Glucagon-like peptide 1 receptor agonists in the treatment of patients with type 2 diabetes and metabolically-associated steatosic liver disease. Review

Abstract

In recent years, the prevalence of metabolically‑associated steatosis of the liver (MASLD) in patients with type 2 diabetes mellitus (T2DM) has been increasing significantly. Therefore, there is an urgent need to study new strategies for the treatment of this pathology, in particular, to prevent the progression of liver steatosis and fibrosis and to reduce the mortality associated with liver diseases. A systematic review and meta‑analysis of randomized controlled trials was recently conducted to assess the efficacy and safety of glucagon‑like peptide‑1 receptor agonists (GLP‑1RAs) in the treatment of hepatic steatosis and fibrosis in patients with T2DM s and MASLD. A total of eight trials were included in the review, involving a total of 468 participants with T2DM and MASLD. Analysis of the primary results showed that administration of GLP‑1RAs in patients with T2DM and MASLD significantly reduced the content of intrahepatic fat, subcutaneous adipose tissue, and visceral adipose tissue.
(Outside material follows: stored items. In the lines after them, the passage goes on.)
Lemma swap_lookup (l : list HalDetection) a b k : (a < length l)%nat -> (b < length l)%nat ->
  swap_det l a b !!! k = if decide (k = b) then l !!! a else if decide (k = a) then l !!! b else l !!! k.
Proof.
  intros Ha Hb. unfold swap_det. destruct (decide (k = b)) as [->|Hkb].
  - apply list_lookup_total_insert_eq. by rewrite length_insert.
  - rewrite list_lookup_total_insert_ne by done. destruct (decide (k = a)) as [->|]; [by apply list_lookup_total_insert_eq|by apply list_lookup_total_insert_ne].
Qed.
(** One round: the best of the rest comes to place [i], what is before [i] stays, and what
    is behind comes from behind. *)
Lemma sort_step_ok n l i : length l = n -> (i < n)%nat -> let l' := sort_step n l i in
  l' ≡ₚ l /\ (forall k, (k < i)%nat -> l' !!! k = l !!! k) /\
  (forall j, (i <= j < n)%nat -> exists j', (i <= j' < n)%nat /\ l' !!! j = l !!! j') /\ (forall j, (i < j < n)%nat -> no_better (l' !!! i) (l' !!! j)).
Proof.
  intros Hl Hi l'. destruct (best_from_ok l n i Hi) as [Hb Hbest]. subst l'. unfold sort_step. destruct (Nat.eqb_spec (best_from l n i) i) as [E|E].
  - rewrite E in Hbest. split_and!; try done; [intros j Hj; by exists j|]. intros j Hj. apply Hbest. lia.
  - set (b := best_from l n i) in *. split_and!; [apply swap_perm; lia| | |].
    + intros k Hk. rewrite swap_lookup by lia. by rewrite !decide_False by lia.
    + intros j Hj. rewrite swap_lookup by lia. destruct (decide (j = b)); [by exists i; split; [lia|]|]. destruct (decide (j = i)); [by exists b|by exists j].
    + intros j Hj. rewrite !swap_lookup by lia. rewrite (decide_False (P := i = b)), (decide_True (P := i = i)) by lia.
      destruct (decide (j = b)); [apply Hbest; lia|]. rewrite decide_False by lia. apply Hbest. lia.
Qed.

Lemma sort_loop_ok n m : forall k l, length l = n -> (k + m = n)%nat ->
  (forall a b, (a < k)%nat -> (a < b < n)%nat -> no_better (l !!! a) (l !!! b)) ->
  let l' := foldl (sort_step n) l (seq k m) in l' ≡ₚ l /\ (forall a b, (a < b < n)%nat -> no_better (l' !!! a) (l' !!! b)).
Proof.
  induction m as [|m IH]; intros k l Hl Hk Hs; [split; [done|]; cbn; intros; apply Hs; lia|]. cbn [seq foldl].
  destruct (sort_step_ok n l k Hl) as (Hp & Hpre & Hsrc & Hnew); [lia|].
  destruct (IH (S k) (sort_step n l k)) as [Hp' Hs']; [by rewrite Hp|lia| |].
  - intros a b Ha Hb. destruct (decide (a = k)) as [->|]; [apply Hnew; lia|]. rewrite Hpre by lia.
    destruct (decide (b < k)%nat); [rewrite Hpre by lia; apply Hs; lia|]. destruct (Hsrc b) as (j' & Hj' & ->); [lia|]. apply Hs; lia.
  - cbn zeta in *. split; [by rewrite Hp', Hp|done].
Qed.
Lemma sort_ok l n : length l = n -> sort_by_confidence_desc l n ≡ₚ l /\ StronglySorted no_better (sort_by_confidence_desc l n).
Proof.
  intros Hl. unfold sort_by_confidence_desc. destruct (sort_loop_ok n n 0 l Hl) as [Hp Hs]; [lia|intros; lia|]. split; [done|].
  set (l' := foldl _ _ _) in *. assert (Hl' : length l' = n) by (by rewrite Hp). clearbody l'. clear Hp Hl.
  revert n Hl' Hs. induction l' as [|x l' IH]; intros n Hl' Hs; constructor.
  - apply (IH (length l')); try done. intros a b Hab. apply (Hs (S a) (S b)). cbn in Hl'. lia.
  - apply Forall_lookup_2. intros j y Hy. apply lookup_lt_Some in Hy as Hlt. cbn in Hl'.
    pose proof (Hs 0%nat (S j) ltac:(lia)) as H. by rewrite (list_lookup_total_correct (x :: l') (S j) y Hy) in H.
Qed.

(** ** The greedy algorithm *)
Definition keeps (thr : spec_float) (d e : HalDetection) : Prop := overlaps thr d e = false.
#[export] Instance keeps_dec thr d e : Decision (keeps thr d e).
Proof. unfold keeps. apply _. Defined.
(** Keep the first, drop what overlaps it, and go on with the rest. *)
Fixpoint greedy_nms (fuel : nat) (thr : spec_float) (l : list HalDetection) : list HalDetection :=
  match fuel, l with
  | S fuel, d :: l => d :: greedy_nms fuel thr (filter (keeps thr d) l)
  | _, _ => []
  end.

(** What is not marked, from place [i] on. *)
Definition alive (tmp : list HalDetection) (sup : list bool) (i : nat) : list HalDetection :=
  fst <$> filter (fun p => p.2 = false) (drop i (zip tmp sup)).

Lemma alive_all tmp : forall k, (length tmp <= k)%nat -> alive tmp (replicate k false) 0 = tmp.
Proof. unfold alive. induction tmp as [|d tmp IH]; intros [|k] Hk; cbn in *; try done; [lia|].
  rewrite decide_True by done. cbn. f_equal. apply IH. lia.
Qed.

Section Loop.
Context (tmp : list HalDetection) (thr : spec_float) (n : nat).
Hypothesis tmp_len : length tmp = n.
Notation mark i := (fun (sup : list bool) j => if (sup !!! j : bool) then sup else if overlaps thr (tmp !!! i) (tmp !!! j) then <[j := true]> sup else sup).

Lemma mark_length i js : forall sup, length (foldl (mark i) sup js) = length sup.
Proof. induction js as [|j js IH]; intros sup; [done|]. cbn [foldl]. rewrite IH. repeat cif; by rewrite ?length_insert. Qed.
Lemma mark_lookup i m : forall k sup j, (k + m <= length sup)%nat ->
  foldl (mark i) sup (seq k m) !!! j = if decide (k <= j < k + m)%nat then (sup !!! j) || overlaps thr (tmp !!! i) (tmp !!! j) else sup !!! j.
Proof.
  induction m as [|m IH]; intros k sup j Hk; [cbn; by rewrite decide_False by lia|]. cbn [seq foldl].
  set (sup' := if (sup !!! k : bool) then _ else _). assert (Hl : length sup' = length sup) by (subst sup'; repeat cif; by rewrite ?length_insert).
  rewrite IH by lia. assert (Hj : sup' !!! j = if decide (j = k) then (sup !!! k) || overlaps thr (tmp !!! i) (tmp !!! k) else sup !!! j).
  { subst sup'. destruct (decide (j = k)) as [->|Hne]; destruct (sup !!! k) eqn:E; cbn [orb]; try done; destruct (overlaps _ _ _) eqn:E'; try done.
    - apply list_lookup_total_insert_eq. lia.
    - by apply list_lookup_total_insert_ne. }
  rewrite Hj. destruct (decide (j = k)) as [->|]; [rewrite decide_False, decide_True by lia; done|].
  destruct (decide (S k <= j < S k + m)%nat); [rewrite decide_True by lia; done|rewrite decide_False by lia; done].
Qed.

Lemma drop_zip_cons (sup : list bool) i : (n <= length sup)%nat -> (i < n)%nat -> drop i (zip tmp sup) = (tmp !!! i, sup !!! i) :: drop (S i) (zip tmp sup).
Proof.
  intros Hs Hi. destruct (lookup_lt_is_Some_2 tmp i) as [x Ex]; [lia|]. destruct (lookup_lt_is_Some_2 sup i) as [y Ey]; [lia|].
  erewrite drop_S; [|apply lookup_zip_with_Some; by exists x, y]. by rewrite (list_lookup_total_correct _ _ _ Ex), (list_lookup_total_correct _ _ _ Ey).
Qed.

(** Marking what overlaps [i] is dropping it from the list. *)
Lemma alive_suppress i sup : (n <= length sup)%nat -> (i < n)%nat ->
  alive tmp (suppress_from tmp thr n i sup) (S i) = filter (keeps thr (tmp !!! i)) (alive tmp sup (S i)).
Proof.
  intros Hs Hi. set (sup' := suppress_from tmp thr n i sup). assert (Hl : length sup' = length sup) by apply mark_length.
  assert (Hj : forall j, (S i <= j < n)%nat -> sup' !!! j = (sup !!! j) || overlaps thr (tmp !!! i) (tmp !!! j)).
  { intros j Hj. unfold sup', suppress_from. rewrite mark_lookup by lia. by rewrite decide_True by lia. }
  clearbody sup'. remember (n - S i)%nat as m eqn:Em. assert (Hm : (S i + m = n)%nat) by lia. clear Em. remember (S i) as k eqn:Ek.
  assert (Hk : (i < k)%nat) by lia. clear Ek. revert k Hk Hj Hm. induction m as [|m IH]; intros k Hk Hj Hm; unfold alive in *.
  - rewrite !drop_ge; [done|rewrite length_zip_with; lia..].
  - rewrite !(drop_zip_cons _ k) by lia. rewrite Hj by lia. rewrite !filter_cons. cbn [snd fst].
    destruct (sup !!! k) eqn:E; cbn [orb].
    + rewrite !decide_False by done. apply IH; try lia. intros j ?. apply Hj. lia.
    + rewrite (decide_True (P := false = false)) by done. cbn [fmap list_fmap]. rewrite filter_cons. cbn [fst].
      destruct (overlaps thr (tmp !!! i) (tmp !!! k)) eqn:E'.
      * rewrite (decide_False (P := true = false)) by done. rewrite (decide_False (P := keeps thr (tmp !!! i) (tmp !!! k))) by (unfold keeps; by rewrite E'). apply IH; try lia. intros j ?. apply Hj. lia.
      * rewrite (decide_True (P := false = false)) by done. rewrite (decide_True (P := keeps thr (tmp !!! i) (tmp !!! k))) by exact E'. cbn. f_equal. apply IH; try lia. intros j ?. apply Hj. lia.
Qed.

Lemma nms_loop_greedy max_output : 0 <= max_output -> forall m i out sup fuel, (i + m = n)%nat -> (n <= length sup)%nat -> zlen out <= max_output -> (m <= fuel)%nat ->
  nms_loop tmp thr n max_output (seq i m) out sup = out ++ take (Z.to_nat (max_output - zlen out)) (greedy_nms fuel thr (alive tmp sup i)).
Proof.
  intros Hmax. induction m as [|m IH]; intros i out sup fuel Hi Hs Ho Hf; cbn [seq nms_loop].
  - unfold alive. rewrite drop_ge by (rewrite length_zip_with; lia). destruct fuel; cbn; by rewrite take_nil, app_nil_r.
  - destruct (Z.leb_spec max_output (zlen out)) as [Hge|Hlt]; [replace (max_output - zlen out) with 0 by lia; cbn; by rewrite app_nil_r|].
    destruct fuel as [|fuel]; [lia|]. unfold alive. rewrite (drop_zip_cons sup i) by lia. rewrite filter_cons. cbn [snd fst].
    destruct (sup !!! i) eqn:E.
    + rewrite decide_False by done. apply IH; lia.
    + rewrite decide_True by done.
      change (greedy_nms (S fuel) thr _) with (tmp !!! i :: greedy_nms fuel thr (filter (keeps thr (tmp !!! i)) (alive tmp sup (S i)))).
      rewrite <-alive_suppress by lia.
      assert (Hz : zlen (out ++ [tmp !!! i]) = zlen out + 1) by (unfold zlen; rewrite length_app; cbn; lia).
      rewrite (IH (S i) _ _ fuel); [|lia|unfold suppress_from; rewrite mark_length; lia|lia|lia]. rewrite Hz, <-app_assoc. f_equal.
      replace (Z.to_nat (max_output - zlen out)) with (S (Z.to_nat (max_output - (zlen out + 1)))) by lia. done.
Qed.
End Loop.

(** ** What the greedy algorithm keeps *)
Lemma sorted_sublist {A} (R : relation A) k l : sublist k l -> StronglySorted R l -> StronglySorted R k.
Proof.
  induction 1 as [|x k l Hk IH|x k l Hk IH]; intros H; [done|apply StronglySorted_inv in H as [H Hx]..]; [|by apply IH].
  constructor; [by apply IH|]. rewrite Forall_forall in *. intros y Hy. apply Hx. by eapply elem_of_sublist.
Qed.
Lemma greedy_sublist fuel thr : forall l, sublist (greedy_nms fuel thr l) l.
Proof.
  induction fuel as [|fuel IH]; intros [|d l]; cbn; try constructor; try apply sublist_nil_l.
  etrans; [apply IH|apply sublist_filter].
Qed.
Lemma greedy_apart fuel thr : forall l, StronglySorted (keeps thr) (greedy_nms fuel thr l).
Proof.
  induction fuel as [|fuel IH]; intros [|d l]; cbn; constructor; [apply IH|].
  apply Forall_forall. intros e He. pose proof (elem_of_sublist _ _ e He (greedy_sublist fuel thr _)) as H. by apply list_elem_of_filter in H as [? _].
Qed.
Lemma greedy_covers fuel thr : forall l x, (length l <= fuel)%nat -> StronglySorted no_better l -> x ∈ l ->
  x ∈ greedy_nms fuel thr l \/ exists k, k ∈ greedy_nms fuel thr l /\ overlaps thr k x = true /\ no_better k x.
Proof.
  induction fuel as [|fuel IH]; intros [|d l] x Hf Hs Hx; try (by apply not_elem_of_nil in Hx); [cbn in Hf; lia|]. cbn [greedy_nms].
  apply StronglySorted_inv in Hs as [Hs Hd]. apply elem_of_cons in Hx as [->|Hx]; [left; by left|].
  destruct (overlaps thr d x) eqn:E.
  - right. exists d. split; [by left|]. split; [done|]. by rewrite Forall_forall in Hd; apply Hd.
  - destruct (IH (filter (keeps thr d) l) x) as [H|(k & Hk & H)].
    + pose proof (length_filter (keeps thr d) l). cbn in Hf. lia.
    + by eapply sorted_sublist; [apply sublist_filter|].
    + by apply list_elem_of_filter.
    + left. by right.
    + right. exists k. split; [by right|done].
Qed.

(** ** The function *)
(** The detections it looks at. *)
Definition considered (dets : list HalDetection) (num : Z) : list HalDetection := take (Z.to_nat (Z.min num HAL_MAX_DETECTIONS)) dets.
Analysis of secondary outcomes showed that GLP‑1RAs caused significant reductions in alanine aminotransferase, aspartate aminotransferase, body weight, body mass index, waist circumference, fasting blood glucose and HbA1c, HoMA‑IR insulin resistance index, total cholesterol and triglycerides compared with the control schemes of treatment. The main adverse events associated with GLP‑1RAs included mild to moderate gastrointestinal discomfort and hypoglycemia, which resolved within several weeks. GLP‑1 RAs have a positive effect in patients with T2DM and MASLD and have a positive effect on inflammatory markers, contribute to reducing of weight, waist circumference, and insulin resistance index. Therefore, GLP‑1RAs can be considered as a potential treatment strategy for patients with type 2 diabetes and MASLD, if there are no contraindications. Further studies are needed to clearly understand the effect of GLP‑1RAs on the course of MASLD and the potential mechanisms by which they exert a therapeutic effect and prevent its progression.